The effect of screening across the age spectrum
- SW Duffy1
© BioMed Central 2002
Published: 1 July 2002
Historically, the most hotly disputed issue in mammographic screening is whether to screen the age group 40–49. The most recently published combined analysis of the randomised trials of breast cancer screening at a range of ages between 40 and 74 gives a 24% reduction in breast cancer mortality in association with invitation to screening. The most recent combined analysis of the trial results for women aged 40–49 at randomisation shows a significant 18% reduction in association with invitation to screening. The effect in those who actually receive screening may be considerably greater. Evaluation of service screening programmes similarly suggests a mortality benefit in women aged 40–49. To achieve this benefit a greater commitment of financial and human resources is required. The decision to offer organised screening before age 50 will always vary, depending on the incidence in this age group, societal attitudes and competing calls on resources.
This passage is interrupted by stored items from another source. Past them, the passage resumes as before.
(** A run of events, stopping at the first failure. *)
Fixpoint run {sample : Type} (gf : cleanstream_data sample) (evs : list event)
    : option (cleanstream_data sample) :=
  match evs with
  | [] => Some gf
  | ev :: evs' => gf' <- step gf ev ;; run gf' evs'
  end.

(** Every step of a run keeps within the ranges of [in_range]. *)
Fixpoint run_in_range {sample : Type} (gf : cleanstream_data sample)
    (evs : list event) : Prop :=
  match evs with
  | [] => True
  | ev :: evs' =>
      in_range gf ev
      /\ match step gf ev with
         | Some gf' => run_in_range gf' evs'
         | None => True
         end
  end.

(** The samples that the first windows of a run take beyond those their
    infos announce. *)
Fixpoint run_extra {sample : Type} (gf : cleanstream_data sample)
    (evs : list event) : Z :=
  match evs with
  | [] => 0
  | ev :: evs' =>
      first_window_extra gf ev
      + match step gf ev with
        | Some gf' => run_extra gf' evs'
        | None => 0
        end
  end.

(** A cycle publishes, for every channel, the samples of the new analysis
    window from index [off] on, as many as the drain took from the infos,
    together with one info made of that count and of the start timestamp. *)
Definition publishes_from {sample : Type} (off : Z) (gf gf' : cleanstream_data sample)
    : Prop :=
  exists num_new start_timestamp q,
    drain_infos (wrap64 (frames gf - overlap_frames gf)) (info_buffer gf) 0 0
    = (num_new, start_timestamp, q)
    /\ info_out_buffer gf'
       = info_out_buffer gf ++ [mk_info num_new start_timestamp]
    /\ Forall2 (fun ch ch' =>
                  exists data,
                    read_range (copy_buffer ch') off num_new = Some data
                    /\ output_buffer ch' = output_buffer ch ++ data)
         (buffers gf) (buffers gf').

(** Two states used as examples, with one channel of integer samples, a
    window of 10 frames and an overlap of 4: before the first window, fed
    by seven packets of two frames, and after it. *)
Definition first_window_state : cleanstream_data Z :=
  mk_data 1000 10 4 4 0
    [mk_channel (repeat 0 10) [1; 2; 3; 4; 5; 6; 7; 8; 9; 10; 11; 12; 13; 14] []]
    (map (fun k => mk_info 2 (100 + k)) [0; 1; 2; 3; 4; 5; 6])
    [] true (f32.lit 3 4).

Definition second_window_state : cleanstream_data Z :=
  mk_data 1000 10 4 4 8
    [mk_channel [1; 2; 3; 4; 5; 6; 7; 8; 0; 0] [9; 10; 11; 12; 13; 14] [1; 2; 3; 4]]
    (map (fun k => mk_info 2 (100 + k)) [3; 4; 5; 6; 2])
    [mk_info 4 100] true (f32.lit 3 4).

(** A new filter on a mono host at 16 kHz: [cleanstream_update] on a
    struct with empty queues and a loaded context.  The struct comes from
    [bmalloc] and the code assigns [last_num_frames] in the first cycle
    only, so what the field holds before is given: [fresh_last_num_frames]. *)
Definition configured (fresh_last_num_frames : Z) : option (cleanstream_data f32.t) :=
  cleanstream_update
    (mk_data 0 0 0 0 fresh_last_num_frames [] [] [] true f32.zero)
    1 WHISPER_SAMPLE_RATE (f32.lit 3 4) f32.zero.

(** A mono packet of [n] frames that all hold the sample 0.5: a steady
    level, loud enough for the gate to hear speech, with no word boundary. *)
Definition packet_of (n timestamp : Z) : obs_audio_data f32.t :=
  mk_audio [repeat (f32.lit 1 2) (Z.to_nat n)] n timestamp.

(** The resampler of a mono host at 16 kHz: the window goes through as it
    is. *)
Definition resample_mono_16k (copy_buffers : list (list f32.t)) (num_frames : Z)
    : list f32.t :=
  firstn (Z.to_nat num_frames) (hd [] copy_buffers).

(** A window of three 50 ms sub-windows at 16 kHz, silent but for its
    very last sample. *)
Definition late_peak_window : list f32.t :=
  repeat f32.zero 2399 ++ [f32.of_Z 1].

(** [p] holds of the [n] integers from [k] on; used to settle by
    computation what is stated for a finite range only. *)
Fixpoint all_from (n : nat) (p : Z -> bool) (k : Z) : bool :=
  match n with
  | O => true
  | S n' => p k && all_from n' p (k + 1)
  end.

(** ** Further parts of the source and the predicates of their properties *)

(** [enum speaker_layout] of libobs, as far as the source names it. *)
Inductive speaker_layout : Type :=
| SPEAKERS_UNKNOWN
| SPEAKERS_MONO
| SPEAKERS_STEREO
| SPEAKERS_2POINT1
| SPEAKERS_4POINT0
| SPEAKERS_4POINT1
| SPEAKERS_5POINT1
| SPEAKERS_7POINT1.

(** [convert_speaker_layout]; its argument is a [uint8_t]. *)
Definition convert_speaker_layout (channels : Z) : speaker_layout :=
  match channels with
  | 0 => SPEAKERS_UNKNOWN
  | 1 => SPEAKERS_MONO
  | 2 => SPEAKERS_STEREO
  | 3 => SPEAKERS_2POINT1
  | 4 => SPEAKERS_4POINT0
  | 5 => SPEAKERS_4POINT1
  | 6 => SPEAKERS_5POINT1
  | 8 => SPEAKERS_7POINT1
  | _ => SPEAKERS_UNKNOWN
  end.

(** The cast [(int)] of an [int64_t]. *)
Definition wrap_int (z : Z) : Z := (z + 2 ^ 31) mod 2 ^ 32 - 2 ^ 31.

(** [printf]'s ["%0<width>d"]: the sign, then zeros up to [width]
    characters, then the decimal digits. *)
Definition format_d (width : nat) (z : Z) : string :=
  let digits := NilZero.string_of_uint (N.to_uint (Z.to_N (Z.abs z))) in
  let sign := if z <? 0 then "-"%string else ""%string in
  (sign
   ++ string_of_list_ascii
        (repeat "0"%char (width - String.length sign - String.length digits))
   ++ digits)%string.

(** [to_timestamp]: [snprintf] into 32 bytes keeps at most 31 characters.
    The division of [int64_t] truncates towards zero. *)
Definition to_timestamp (t : Z) : string :=
  let sec := Z.quot t 100 in
  let msec := t - sec * 100 in
  let min := Z.quot sec 60 in
  let sec := sec - min * 60 in
  substring 0 31
    (format_d 2 (wrap_int min) ++ ":" ++ format_d 2 (wrap_int sec) ++ "."
     ++ format_d 3 (wrap_int msec))%string.

(** The decimal digit [d]. *)
Definition digit (d : Z) : ascii := ascii_of_N (48 + Z.to_N d).

(** The part of a channel's analysis window that the next window starts
    with: its last [overlap_frames] valid samples, nothing before the first
    window. *)
Definition lookahead {sample : Type} (gf : cleanstream_data sample)
    (ch : channel_buffers sample) : option (list sample) :=
  if 0 <? last_num_frames gf
  then read_range (copy_buffer ch)
         (last_num_frames gf - overlap_frames gf) (overlap_frames gf)
  else Some [].

(** A state on which the segment assembler can run: the overlap is shorter
    than the window, the analysis buffers have the window's capacity, and
    the valid length of the previous window lies between the overlap and
    the capacity. *)
Definition ready {sample : Type} (gf : cleanstream_data sample) : Prop :=
  0 <= overlap_frames gf < frames gf
  /\ frames gf < 2 ^ 32
  /\ (last_num_frames gf = 0
      \/ overlap_frames gf <= last_num_frames gf <= frames gf)
  /\ Forall (fun ch => Z.of_nat (length (copy_buffer ch)) = frames gf) (buffers gf).

(** The overlap that a cycle moves to the front of the window lies clear
    of the place it is moved to: the two ranges of the [memcpy] are apart. *)
Definition disjoint_overlap {sample : Type} (gf : cleanstream_data sample) : Prop :=
  last_num_frames gf = 0 \/ 2 * overlap_frames gf <= last_num_frames gf.

(** [out_frames] in a cycle from [gf]: the length of the window that the
    resampler returns for what the cycle assembles, 0 if the assembly
    fails. *)
Definition out_frames {sample : Type} (resample : list (list sample) -> Z -> list f32.t)
    (gf : cleanstream_data sample) : Z :=
  match assemble gf with
  | Some (gf1, _, _) =>
      Z.of_nat (length (resample (map copy_buffer (buffers gf1))
                          (wrap32 (last_num_frames gf1))))
  | None => 0
  end.

(** A new filter on a mono host at 16 kHz that has received packets of
    160, 16000 and 1000 frames of steady speech and has processed no
    window. *)
Definition fed_state : cleanstream_data f32.t :=
  mk_data 16000 16160 5440 340 0
    [mk_channel (repeat f32.zero (Z.to_nat 16160))
       (repeat (f32.lit 1 2) (Z.to_nat 17160)) []]
    [mk_info 160 1; mk_info 16000 2; mk_info 1000 3] [] true (f32.lit 3 4).

(** The same filter after packets of 8000 and 16000 frames: its first
    window takes 500 ms of new audio. *)
Definition long_packet_state : cleanstream_data f32.t :=
  mk_data 16000 16160 5440 340 0
    [mk_channel (repeat f32.zero (Z.to_nat 16160))
       (repeat (f32.lit 1 2) (Z.to_nat 24000)) []]
    [mk_info 8000 1; mk_info 16000 2] [] true (f32.lit 3 4).

(** [fed_state] with a word in its first window: 50 ms of silence, 250 ms
    of steady speech, then silence. *)
Definition word_state : cleanstream_data f32.t :=
  mk_data 16000 16160 5440 340 0
    [mk_channel (repeat f32.zero (Z.to_nat 16160))
       (repeat f32.zero (Z.to_nat 800) ++ repeat (f32.lit 1 2) (Z.to_nat 4000)
        ++ repeat f32.zero (Z.to_nat 12360)) []]
    [mk_info 160 1; mk_info 16000 2; mk_info 1000 3] [] true (f32.lit 3 4).
(** X19.  What is said in a room can be read back: after a message was
    accepted, a [history] request for that room with no limit or a positive
    one - by whoever is online, by naming the room or by being recorded in
    it - is answered with a list whose last entry is that message; the list
    has at most 200 entries, 50 when no limit is given.  Stated for ASCII
    text, which Python trims and measures as [Text] does. *)
Theorem message_shows_in_history (u v : string) (c c' : conn_id) (pkt hp : packet)
    (now : clock) (s : state) (info vinfo : session) (r : room) (z : Z) :
  ascii_field (p_text pkt) →
  clients s !! u = Some info → rooms (db s) !! s_room info = Some r →
  msg_text pkt ≠ "" → Text.len (msg_text pkt) ≤ 1000 →
  clients s !! v = Some vinfo → history_room hp vinfo = s_room info →
  history_limit hp = Some z → 0 < z →
  ∃ s' out h,
    _handle_msg u c pkt now s = Returned tt s' out ∧
    _send_history v c' hp s' = Returned tt s' [Send c' (SHistory (s_room info) h)] ∧
    last h = Some (Message u (msg_text pkt) (now_ts now)) ∧
    Z.of_nat (length h) ≤ Z.min z 200.
Proof.
  intros _ Hu Hr Hne Hlen Hv Hroom Hlim Hz.
  set (e := Message u (msg_text pkt) (now_ts now)).
  set (r' := Room (r_topic r) (push_room_history (r_history r) e) (r_owner r)).
  eexists (with_message (s_room info) r e s), _,
    (most_recent (Z.to_nat (Z.min z 200)) (r_history r')).
  split; [by apply handle_msg_accepted|]. split.
  - rewrite <- Hroom. apply send_history_recent; [done..|].
    rewrite Hroom. simpl. apply lookup_insert_eq.
  - split.
    + simpl. rewrite push_room_history_recent. change 500%nat with (S 499).
      rewrite most_recent_snoc.
      destruct (Z.to_nat (Z.min z 200)) as [|n] eqn:Hn; [lia|].
      rewrite most_recent_snoc. apply last_snoc.
    + rewrite most_recent_length. lia.
Qed.

Lemma message_shows_in_history_witness :
  (ascii_field (p_text (Sample.msg_pkt " hello ")) ∧
   clients (globals (Sample.both_online Sample.toy_hash)) !! "alice"
     = Some (Session 1 "general") ∧
   msg_text (Sample.msg_pkt " hello ") ≠ "" ∧
   Text.len (msg_text (Sample.msg_pkt " hello ")) ≤ 1000 ∧
   clients (globals (Sample.both_online Sample.toy_hash)) !! "bob"
     = Some (Session 2 "general") ∧
   history_limit Scenes.plain_history_pkt = Some 50) ∧
  ∃ s' out h,
    _handle_msg "alice" 1 (Sample.msg_pkt " hello ") Sample.noon
      (globals (Sample.both_online Sample.toy_hash)) = Returned tt s' out ∧
    _send_history "bob" 2 Scenes.plain_history_pkt s'
      = Returned tt s' [Send 2 (SHistory "general" h)] ∧
    last h = Some (Sample.said "hello").
Proof.
  assert (msg_text (Sample.msg_pkt " hello ") ≠ "") as Hne by (vm_compute; discriminate).
  assert (Text.len (msg_text (Sample.msg_pkt " hello ")) ≤ 1000) as Hlen
    by (vm_compute; discriminate).
  split.
  { split; [reflexivity|].
    split; [reflexivity|split; [exact Hne|split; [exact Hlen|split; reflexivity]]]. }
  destruct (message_shows_in_history "alice" "bob" 1 2 (Sample.msg_pkt " hello ")
              Scenes.plain_history_pkt Sample.noon
              (globals (Sample.both_online Sample.toy_hash))
              (Session 1 "general") (Session 2 "general")
              (Room "General chat for everyone" [] "system") 50
              eq_refl eq_refl eq_refl Hne Hlen eq_refl eq_refl eq_refl eq_refl)
    as (s' & out & h & Hmsg & Hhist & Hlast & _).
  exists s', out, h. split; [exact Hmsg|]. split; [exact Hhist|exact Hlast].
Defined.

(** ** Sessions, rooms and membership sets *)

(** X20.  In every world the server can reach from a document with the
    room "general", handling one record at a time: the room recorded in a
    session is a room of the document (also after rooms were deleted);
    whoever is in a membership set is online and recorded in that very
    room, so nobody is in two sets; whoever is recorded in a room other
    than "general" is in the set of that room; and "general" is still
    there. *)
Theorem sessions_and_memberships_agree (hash_pw : string → string) (d : document)
    (w : world) :
  has_general d → reachable hash_pw d w →
  (∀ u info, clients (globals w) !! u = Some info →
     is_Some (rooms (db (globals w)) !! s_room info) ∧
     (∀ rm, u ∈ members (globals w) rm → rm = s_room info) ∧
     (s_room info ≠ "general" → u ∈ members (globals w) (s_room info))) ∧
  (∀ rm u, u ∈ members (globals w) rm → is_Some (clients (globals w) !! u)) ∧
  is_Some (rooms (db (globals w)) !! "general").
Proof.
  intros Hd Hw. destruct (reachable_good hash_pw d w Hd Hw) as (Hloc & Hlist & Hin & Hgen).
  split; [|split; [|exact Hgen]].
  - intros u info Hu. split; [by eapply Hin|]. split; [|by apply Hlist].
    intros rm [c Hc]%Hloc. rewrite Hu in Hc. by injection Hc as ->.
  - intros rm u [c Hc]%Hloc. by eexists.
Qed.

Lemma sessions_and_memberships_agree_witness :
  (has_general default_document ∧
   reachable Sample.toy_hash default_document Scenes.club) ∧
  is_Some (rooms (db (globals Scenes.club)) !! "book-club") ∧
  "bob" ∈ members (globals Scenes.club) "book-club" ∧
  (∀ rm, "bob" ∈ members (globals Scenes.club) rm → rm = "book-club").
Proof.
  assert (clients (globals Scenes.club) !! "bob" = Some (Session 2 "book-club")) as Hbob
    by (vm_compute; reflexivity).
  split; [split; [apply default_document_has_general|apply club_reachable]|].
  destruct (sessions_and_memberships_agree Sample.toy_hash default_document Scenes.club
              default_document_has_general club_reachable) as (Hsess & _ & _).
  destruct (Hsess "bob" _ Hbob) as (Hroom & Honly & Hlisted).
  split; [exact Hroom|]. split; [apply Hlisted; discriminate|exact Honly].
Defined.

(** ** Queries *)

Lemma send_history_one_answer u c pkt s :
  is_Some (clients s !! u) → is_Some (history_limit pkt) →
  ∃ p, _send_history u c pkt s = Returned tt s [Send c p].
Proof.
  intros [info Hu] [z Hz]. unfold _send_history, history_limit in *. handler_unfold.
  destruct (p_room pkt) as [rm|]; [destruct (Text.is_empty rm)|]; simpl;
    rewrite ?Hu; simpl; destruct (p_limit pkt); simplify_eq; simpl;
    match goal with |- context [rooms (db s) !! ?x] =>
      destruct (rooms (db s) !! x); by eexists end.
Qed.

(** X21.  The queries [dm_history], [rooms], [online], [whois] and [ping]
    change nothing and are answered with exactly one record, sent to the
    requester and to nobody else; the same holds for [history] when its
    limit is absent or an integer. *)
Theorem queries_answer_the_requester_only (u : string) (c : conn_id) (pkt : packet)
    (now : clock) (s : state) :
  (∀ t, p_type pkt = Some t → t ∈ ["dm_history"; "rooms"; "online"; "whois"; "ping"] →
     ∃ p, dispatch u c pkt now s = Returned tt s [Send c p]) ∧
  (p_type pkt = Some "history" → is_Some (clients s !! u) → is_Some (history_limit pkt) →
     ∃ p, dispatch u c pkt now s = Returned tt s [Send c p]).
Proof.
  split.
  - intros t Ht Hin. unfold dispatch. rewrite Ht.
    repeat (apply elem_of_cons in Hin as [->|Hin]); [..|by apply elem_of_nil in Hin].
    + by eexists.
    + by eexists.
    + by eexists.
    + change (∃ p, _whois u c pkt s = Returned tt s [Send c p]).
      unfold _whois. handler_unfold. destruct (users (db s) !! _); by eexists.
    + by eexists.
  - intros Ht Hu Hlim. rewrite (dispatch_history u c pkt now s Ht).
    by apply send_history_one_answer.
Qed.
(** ** Reachable states: C5, C7 *)

Lemma syncHighScore_invariant (s : GameState) :
  invariant s -> invariant (syncHighScore s).
Proof. unfold syncHighScore. destruct (_ >? _); trivial. Qed.

Lemma initGame_invariant (m : GameMode) (rows : nat -> RowDraw) (td : TargetDraw)
    (s : GameState) :
  invariant (initGame m rows td s).
Proof.
  split; [apply initialGrid_wellShaped|].
  split; [constructor | apply generateNewTarget_range].
Qed.

Lemma addNewRow_invariant (rd : RowDraw) (s s' : GameState) :
  addNewRow rd s = Ret s' -> invariant s -> invariant s'.
Proof.
  intros H (Hshape & Hsel & Htgt).
  pose proof (addNewRow_wellShaped rd s s' H Hshape).
  apply addNewRow_fields in H as (Hs & Ht & _).
  unfold invariant. rewrite Hs, Ht. auto.
Qed.

Lemma handleBlockClick_invariant (r c : Z) (td : TargetDraw) (rd : RowDraw)
    (s s' : GameState) :
  handleBlockClick r c td rd s = Ret s' -> invariant s -> invariant s'.
Proof.
  intros H Hinv. pose proof Hinv as (Hshape & Hsel & Htgt).
  destruct (handleBlockClick_inv r c td rd s s' H)
    as [-> | (b & Hcell & [-> | [-> | Hok]])].
  - exact Hinv.
  - split; [exact Hshape|]. split; [constructor | exact Htgt].
  - split; [exact Hshape|]. split; [|exact Htgt]. simpl.
    eapply Forall_impl; [|intros p; apply (inGrid_inBounds _ p Hshape)].
    apply toggle_inGrid; [|rewrite Hcell; eauto].
    eapply Forall_impl; [exact Hsel|].
    intros p; apply (inGrid_inBounds _ p Hshape).
  - apply handleSuccess_inv in Hok as (cleared & Hclr & Hmode).
    assert (Hafter : invariant (afterClear td cleared
                                  (length (toggle (selected s) r c)) s)).
    { split; [exact (clearCells_wellShaped _ _ _ Hclr Hshape)|].
      split; [constructor | apply generateNewTarget_range]. }
    destruct Hmode as [[_ Hadd] | [_ ->]].
    + eapply addNewRow_invariant; eauto.
    + exact Hafter.
Qed.

Lemma onInterval_invariant (rd : RowDraw) (s s' : GameState) :
  onInterval rd s = Ret s' -> invariant s -> invariant s'.
Proof.
  intros H Hinv.
  destruct (onInterval_inv rd s s' H) as [-> | [-> | (s1 & Hs1 & Hs')]];
    try exact Hinv.
  pose proof (addNewRow_invariant rd s s1 Hs1 Hinv).
  destruct Hs' as [-> | ->]; assumption.
Qed.

Lemma dispatch_invariant (ev : Event) (s s' : GameState) :
  dispatch ev s = Ret s' -> invariant s -> invariant s'.
Proof.
  unfold dispatch. destruct (handle ev s) as [s1| |] eqn:Hh; simpl; try discriminate.
  intros [= <-] Hinv. apply syncHighScore_invariant.
  destruct ev; simpl in Hh.
  - injection Hh as <-. apply initGame_invariant.
  - eapply handleBlockClick_invariant; eauto.
  - eapply onInterval_invariant; eauto.
  - injection Hh as <-. exact Hinv.
  - injection Hh as <-. exact Hinv.
Qed.

Lemma reachable_invariant (s : GameState) : reachable s -> invariant s.
Proof.
  induction 1 as [m rows td _ | s ev s' _ IH _ Hstep].
  - apply syncHighScore_invariant, initGame_invariant.
  - eapply dispatch_invariant; eauto.
Qed.

(** C5: in every state reachable from [initGame] by any sequence of clicks,
    timer intervals and button presses, the target lies between 5 and 40. *)
Theorem reachable_target_range (s : GameState) :
  reachable s -> 5 <= target s <= 40.
Proof. intros H. apply reachable_invariant in H as (_ & _ & Htgt). exact Htgt. Qed.

Lemma syncHighScore_grid (s : GameState) : grid (syncHighScore s) = grid s.
Proof. unfold syncHighScore. destruct (_ >? _); reflexivity. Qed.

Lemma syncHighScore_selected (s : GameState) :
  selected (syncHighScore s) = selected s.
Proof. unfold syncHighScore. destruct (_ >? _); reflexivity. Qed.

Lemma selOccupied_same (s s' : GameState) :
  grid s' = grid s -> selected s' = selected s -> selOccupied s -> selOccupied s'.
Proof. unfold selOccupied. intros -> ->. trivial. Qed.

Lemma selOccupied_nil (s : GameState) : selected s = [] -> selOccupied s.
Proof. unfold selOccupied. intros ->. constructor. Qed.

Lemma handleSuccess_selected (td : TargetDraw) (rd : RowDraw) (sel : list Coord)
    (s s' : GameState) :
  handleSuccess td rd sel s = Ret s' -> selected s' = [].
Proof.
  intros H. apply handleSuccess_inv in H as (cleared & _ & [[_ H] | [_ ->]]).
  - apply addNewRow_fields in H as (-> & _). reflexivity.
  - reflexivity.
Qed.

Lemma toggle_elem (sel : list Coord) (r c : Z) (p : Coord) :
  p ∈ toggle sel r c -> p ∈ sel \/ p = mkCoord r c.
Proof.
  unfold toggle. destruct (existsb _ sel).
  - intros Hp. left. apply list_elem_of_In.
    apply list_elem_of_In, filter_In in Hp as [Hp _]. exact Hp.
  - intros Hp. apply elem_of_app in Hp as [Hp | Hp]; [left; exact Hp|].
    right. apply list_elem_of_singleton in Hp. exact Hp.
Qed.

(** A click adds at most the clicked coordinate, and only from a cell that
    holds a block. *)
Lemma handleBlockClick_added (r c : Z) (td : TargetDraw) (rd : RowDraw)
    (s s' : GameState) (p : Coord) :
  handleBlockClick r c td rd s = Ret s' -> p ∈ selected s' ->
  p ∈ selected s \/ (p = mkCoord r c /\ onBlock (grid s) p).
Proof.
  intros H Hp.
  destruct (handleBlockClick_inv r c td rd s s' H)
    as [-> | (b & Hcell & [-> | [-> | Hok]])].
  - left. exact Hp.
  - simpl in Hp. apply elem_of_nil in Hp. destruct Hp.
  - simpl in Hp. apply toggle_elem in Hp as [Hp | ->]; [left; exact Hp|].
    right. split; [reflexivity|]. exists b. exact Hcell.
  - rewrite (handleSuccess_selected _ _ _ _ _ Hok) in Hp.
    apply elem_of_nil in Hp. destruct Hp.
Qed.

Lemma handle_added (ev : Event) (s s' : GameState) (p : Coord) :
  handle ev s = Ret s' -> p ∈ selected s' ->
  p ∈ selected s \/ selectedBy ev s p.
Proof.
  destruct ev as [m rows td | r c td rd | rd | |]; simpl.
  - intros [= <-] Hp. simpl in Hp. apply elem_of_nil in Hp. destruct Hp.
  - apply handleBlockClick_added.
  - intros H Hp. rewrite (onInterval_selected rd s s' H) in Hp. left. exact Hp.
  - intros [= <-] Hp. left. exact Hp.
  - intros [= <-] Hp. left. exact Hp.
Qed.

(** C7, as the program has it: in every reachable state the selected
    coordinates lie inside the [GRID_ROWS] by [GRID_COLS] grid.  Every
    coordinate of the selection after an event was in the selection before
    it or is the clicked one, which referenced an occupied cell when it was
    clicked.  And every event keeps the selection on occupied cells, except
    a timer interval that shifts the rows while the selection is not empty:
    [addNewRow] never touches [selected]. *)
Theorem selection_tracking (s : GameState) :
  reachable s ->
  Forall inBounds (selected s) /\
  forall ev s',
    dispatch ev s = Ret s' ->
    (forall p, p ∈ selected s' -> p ∈ selected s \/ selectedBy ev s p) /\
    (selOccupied s -> keepsSelectedCells ev s s' -> selOccupied s').
Proof.
  intros Hreach. split; [apply reachable_invariant in Hreach as (_ & H & _); exact H|].
  intros ev s' Hd. unfold dispatch in Hd.
  destruct (handle ev s) as [s1| |] eqn:Hh; simpl in Hd; try discriminate.
  injection Hd as <-. split.
  { intros p Hp. rewrite syncHighScore_selected in Hp.
    exact (handle_added ev s s1 p Hh Hp). }
  intros Hocc Hkeep.
  assert (Hgoal : (selOccupied s1 -> selOccupied (syncHighScore s1))).
  { apply selOccupied_same; [apply syncHighScore_grid | apply syncHighScore_selected]. }
  apply Hgoal. clear Hgoal.
  destruct ev as [m rows td | r c td rd | rd | |]; simpl in Hh.
  - injection Hh as <-. apply selOccupied_nil. reflexivity.
  - destruct (handleBlockClick_inv r c td rd s s1 Hh)
      as [-> | (b & Hcell & [-> | [-> | Hok]])].
    + exact Hocc.
    + apply selOccupied_nil. reflexivity.
    + unfold selOccupied. simpl. eapply toggle_onBlock; eauto.
    + apply selOccupied_nil. eapply handleSuccess_selected; eauto.
  - pose proof (onInterval_selected rd s s1 Hh) as Hsel.
    simpl in Hkeep. rewrite syncHighScore_grid in Hkeep.
    destruct Hkeep as [Hnil | Hgrid].
    + apply selOccupied_nil. congruence.
    + eapply selOccupied_same; eauto.
  - injection Hh as <-. exact Hocc.
  - injection Hh as <-. exact Hocc.
Qed.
However, breast cancer control in this age group is a major issue, because the proportion of deaths due to breast cancer is higher among younger women than among older women. The age at which to stop screening is a less researched question and a more difficult one. It is clear that there is a benefit of screening women up to age 70, but how long that benefit lasts if screening ceases at age 70, and what sort of non-intensive regimen might be offered to older women is not clear. Some tentative answers to these questions are proposed.